Problem requirements: For every record here, output an exact copy.

Records for this task:
(** ** The visitor with a partner (spec/schema/visitor.rs) *)

Record SchemaWithPartnerVisitor (P S T : Type) := {
  p_before_struct_field : NestedField -> P -> SR S unit;
  p_after_struct_field : NestedField -> P -> SR S unit;
  p_before_list_element : NestedField -> P -> SR S unit;
  p_after_list_element : NestedField -> P -> SR S unit;
  p_before_map_key : NestedField -> P -> SR S unit;
  p_after_map_key : NestedField -> P -> SR S unit;
  p_before_map_value : NestedField -> P -> SR S unit;
  p_after_map_value : NestedField -> P -> SR S unit;
  p_schema : Schema -> P -> T -> SR S T;
  p_field : NestedField -> P -> T -> SR S T;
  p_struct : list NestedField -> P -> list T -> SR S T;
  p_list : NestedField -> P -> T -> SR S T;
  p_map : NestedField -> NestedField -> P -> T -> T -> SR S T;
  p_primitive : PrimitiveType.t -> P -> SR S T;
}.
Arguments p_before_struct_field {P S T}. Arguments p_after_struct_field {P S T}.
Arguments p_before_list_element {P S T}. Arguments p_after_list_element {P S T}.
Arguments p_before_map_key {P S T}. Arguments p_after_map_key {P S T}.
Arguments p_before_map_value {P S T}. Arguments p_after_map_value {P S T}.
Arguments p_schema {P S T}. Arguments p_field {P S T}. Arguments p_struct {P S T}.
Arguments p_list {P S T}. Arguments p_map {P S T}. Arguments p_primitive {P S T}.

(** The trait's default hooks. *)
Definition no_partner_hook {P S} (_ : NestedField) (_ : P) : SR S unit := mret tt.

Record PartnerAccessor (P : Type) := {
  struct_partner : P -> result P;
  field_partner : P -> NestedField -> result P;
  list_element_partner : P -> result P;
  map_key_partner : P -> result P;
  map_value_partner : P -> result P;
}.
Arguments struct_partner {P}. Arguments field_partner {P}. Arguments list_element_partner {P}.
Arguments map_key_partner {P}. Arguments map_value_partner {P}.

Section visit.
Context {P S T : Type} (visitor : SchemaWithPartnerVisitor P S T) (accessor : PartnerAccessor P).

(** [visit_type_with_partner], the loop of [visit_struct_with_partner] inlined for the
    recursion. *)
Fixpoint visit_type_with_partner (ty : Ty) (partner : P) : SR S T :=
  match ty with
  | TPrimitive p => p_primitive visitor p partner
  | TList element =>
      let! list_element_partner := sr_lift (list_element_partner accessor partner) in
      let! _ := p_before_list_element visitor element list_element_partner in
      let! element_results := visit_type_with_partner (field_type element) list_element_partner in
      let! _ := p_after_list_element visitor element list_element_partner in
      p_list visitor element partner element_results
  | TMap key value =>
      let! key_partner := sr_lift (map_key_partner accessor partner) in
      let! _ := p_before_map_key visitor key key_partner in
      let! key_result := visit_type_with_partner (field_type key) key_partner in
      let! _ := p_after_map_key visitor key key_partner in
      let! value_partner := sr_lift (map_value_partner accessor partner) in
      let! _ := p_before_map_value visitor value value_partner in
      let! value_result := visit_type_with_partner (field_type value) value_partner in
      let! _ := p_after_map_value visitor value value_partner in
      p_map visitor key value partner key_result value_result
  | TStruct fields =>
      let! results :=
        (fix visit_fields (fields : list NestedField) : SR S (list T) :=
           match fields with
           | [] => mret []
           | field :: fields =>
               let! field_partner := sr_lift (field_partner accessor partner field) in
               let! _ := p_before_struct_field visitor field field_partner in
               let! result := visit_type_with_partner (field_type field) field_partner in
               let! _ := p_after_struct_field visitor field field_partner in
               let! result := p_field visitor field field_partner result in
               let! results := visit_fields fields in
               mret (result :: results)
           end) fields in
      p_struct visitor fields partner results
  end.
Definition visit_struct_with_partner (fields : list NestedField) (partner : P) : SR S T :=
  visit_type_with_partner (TStruct fields) partner.
Definition visit_schema_with_partner (schema : Schema) (partner : P) : SR S T :=
  let! struct_partner := sr_lift (struct_partner accessor partner) in
  let! result := visit_struct_with_partner (as_struct schema) struct_partner in
  p_schema visitor schema partner result.
End visit.

(** ** Arrow arrays

    The arrays that the code downcasts to: a primitive array lists its values, [None] where
    it is null; of a nested array, [nulls] tells the rows that are null. *)
#[warnings="-register-all"]
Inductive ArrayRef :=
| NullArray (len : nat)
| BooleanArray (values : list (option bool))
| Int32Array (values : list (option Z))
| Int64Array (values : list (option Z))
| Float32Array (values : list (option Z))
| Float64Array (values : list (option Z))
| Decimal128Array (precision scale : Z) (values : list (option Z))
| Date32Array (values : list (option Z))
| Time64MicrosecondArray (values : list (option Z))
| TimestampMicrosecondArray (zone : option string) (values : list (option Z))
| TimestampNanosecondArray (zone : option string) (values : list (option Z))
| StringArray (values : list (option str))
| LargeStringArray (values : list (option str))
| BinaryArray (values : list (option (list Z)))
| LargeBinaryArray (values : list (option (list Z)))
| FixedSizeBinaryArray (width : Z) (values : list (option (list Z)))
| StructArray (columns : list (Arrow.Field * ArrayRef)) (nulls : list bool)
| ListArray (offsets : list Z) (values : ArrayRef) (nulls : list bool)
| LargeListArray (offsets : list Z) (values : ArrayRef) (nulls : list bool)
| FixedSizeListArray (size : Z) (values : ArrayRef) (nulls : list bool)
| MapArray (offsets : list Z) (keys values : ArrayRef) (nulls : list bool)
| RunArray (run_ends : list Z) (values : ArrayRef)
| OtherArray (data_type : DataType).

Exercise solution:
(** ** The visitor with a partner (spec/schema/visitor.rs) *)

Record SchemaWithPartnerVisitor (P S T : Type) := {
  p_before_struct_field : NestedField -> P -> SR S unit;
  p_after_struct_field : NestedField -> P -> SR S unit;
  p_before_list_element : NestedField -> P -> SR S unit;
  p_after_list_element : NestedField -> P -> SR S unit;
  p_before_map_key : NestedField -> P -> SR S unit;
  p_after_map_key : NestedField -> P -> SR S unit;
  p_before_map_value : NestedField -> P -> SR S unit;
  p_after_map_value : NestedField -> P -> SR S unit;
  p_schema : Schema -> P -> T -> SR S T;
  p_field : NestedField -> P -> T -> SR S T;
  p_struct : list NestedField -> P -> list T -> SR S T;
  p_list : NestedField -> P -> T -> SR S T;
  p_map : NestedField -> NestedField -> P -> T -> T -> SR S T;
  p_primitive : PrimitiveType.t -> P -> SR S T;
}.
Arguments p_before_struct_field {P S T}. Arguments p_after_struct_field {P S T}.
Arguments p_before_list_element {P S T}. Arguments p_after_list_element {P S T}.
Arguments p_before_map_key {P S T}. Arguments p_after_map_key {P S T}.
Arguments p_before_map_value {P S T}. Arguments p_after_map_value {P S T}.
Arguments p_schema {P S T}. Arguments p_field {P S T}. Arguments p_struct {P S T}.
Arguments p_list {P S T}. Arguments p_map {P S T}. Arguments p_primitive {P S T}.

(** The trait's default hooks. *)
Definition no_partner_hook {P S} (_ : NestedField) (_ : P) : SR S unit := mret tt.

Record PartnerAccessor (P : Type) := {
  struct_partner : P -> result P;
  field_partner : P -> NestedField -> result P;
  list_element_partner : P -> result P;
  map_key_partner : P -> result P;
  map_value_partner : P -> result P;
}.
Arguments struct_partner {P}. Arguments field_partner {P}. Arguments list_element_partner {P}.
Arguments map_key_partner {P}. Arguments map_value_partner {P}.

Section visit.
Context {P S T : Type} (visitor : SchemaWithPartnerVisitor P S T) (accessor : PartnerAccessor P).

(** [visit_type_with_partner], the loop of [visit_struct_with_partner] inlined for the
    recursion. *)
Fixpoint visit_type_with_partner (ty : Ty) (partner : P) : SR S T :=
  match ty with
  | TPrimitive p => p_primitive visitor p partner
  | TList element =>
      let! list_element_partner := sr_lift (list_element_partner accessor partner) in
      let! _ := p_before_list_element visitor element list_element_partner in
      let! element_results := visit_type_with_partner (field_type element) list_element_partner in
      let! _ := p_after_list_element visitor element list_element_partner in
      p_list visitor element partner element_results
  | TMap key value =>
      let! key_partner := sr_lift (map_key_partner accessor partner) in
      let! _ := p_before_map_key visitor key key_partner in
      let! key_result := visit_type_with_partner (field_type key) key_partner in
      let! _ := p_after_map_key visitor key key_partner in
      let! value_partner := sr_lift (map_value_partner accessor partner) in
      let! _ := p_before_map_value visitor value value_partner in
      let! value_result := visit_type_with_partner (field_type value) value_partner in
      let! _ := p_after_map_value visitor value value_partner in
      p_map visitor key value partner key_result value_result
  | TStruct fields =>
      let! results :=
        (fix visit_fields (fields : list NestedField) : SR S (list T) :=
           match fields with
           | [] => mret []
           | field :: fields =>
               let! field_partner := sr_lift (field_partner accessor partner field) in
               let! _ := p_before_struct_field visitor field field_partner in
               let! result := visit_type_with_partner (field_type field) field_partner in
               let! _ := p_after_struct_field visitor field field_partner in
               let! result := p_field visitor field field_partner result in
               let! results := visit_fields fields in
               mret (result :: results)
           end) fields in
      p_struct visitor fields partner results
  end.
Definition visit_struct_with_partner (fields : list NestedField) (partner : P) : SR S T :=
  visit_type_with_partner (TStruct fields) partner.
Definition visit_schema_with_partner (schema : Schema) (partner : P) : SR S T :=
  let! struct_partner := sr_lift (struct_partner accessor partner) in
  let! result := visit_struct_with_partner (as_struct schema) struct_partner in
  p_schema visitor schema partner result.
End visit.

(** ** Arrow arrays

    The arrays that the code downcasts to: a primitive array lists its values, [None] where
    it is null; of a nested array, [nulls] tells the rows that are null. *)
#[warnings="-register-all"]
Inductive ArrayRef :=
| NullArray (len : nat)
| BooleanArray (values : list (option bool))
| Int32Array (values : list (option Z))
| Int64Array (values : list (option Z))
| Float32Array (values : list (option Z))
| Float64Array (values : list (option Z))
| Decimal128Array (precision scale : Z) (values : list (option Z))
| Date32Array (values : list (option Z))
| Time64MicrosecondArray (values : list (option Z))
| TimestampMicrosecondArray (zone : option string) (values : list (option Z))
| TimestampNanosecondArray (zone : option string) (values : list (option Z))
| StringArray (values : list (option str))
| LargeStringArray (values : list (option str))
| BinaryArray (values : list (option (list Z)))
| LargeBinaryArray (values : list (option (list Z)))
| FixedSizeBinaryArray (width : Z) (values : list (option (list Z)))
| StructArray (columns : list (Arrow.Field * ArrayRef)) (nulls : list bool)
| ListArray (offsets : list Z) (values : ArrayRef) (nulls : list bool)
| LargeListArray (offsets : list Z) (values : ArrayRef) (nulls : list bool)
| FixedSizeListArray (size : Z) (values : ArrayRef) (nulls : list bool)
| MapArray (offsets : list Z) (keys values : ArrayRef) (nulls : list bool)
| RunArray (run_ends : list Z) (values : ArrayRef)
| OtherArray (data_type : DataType).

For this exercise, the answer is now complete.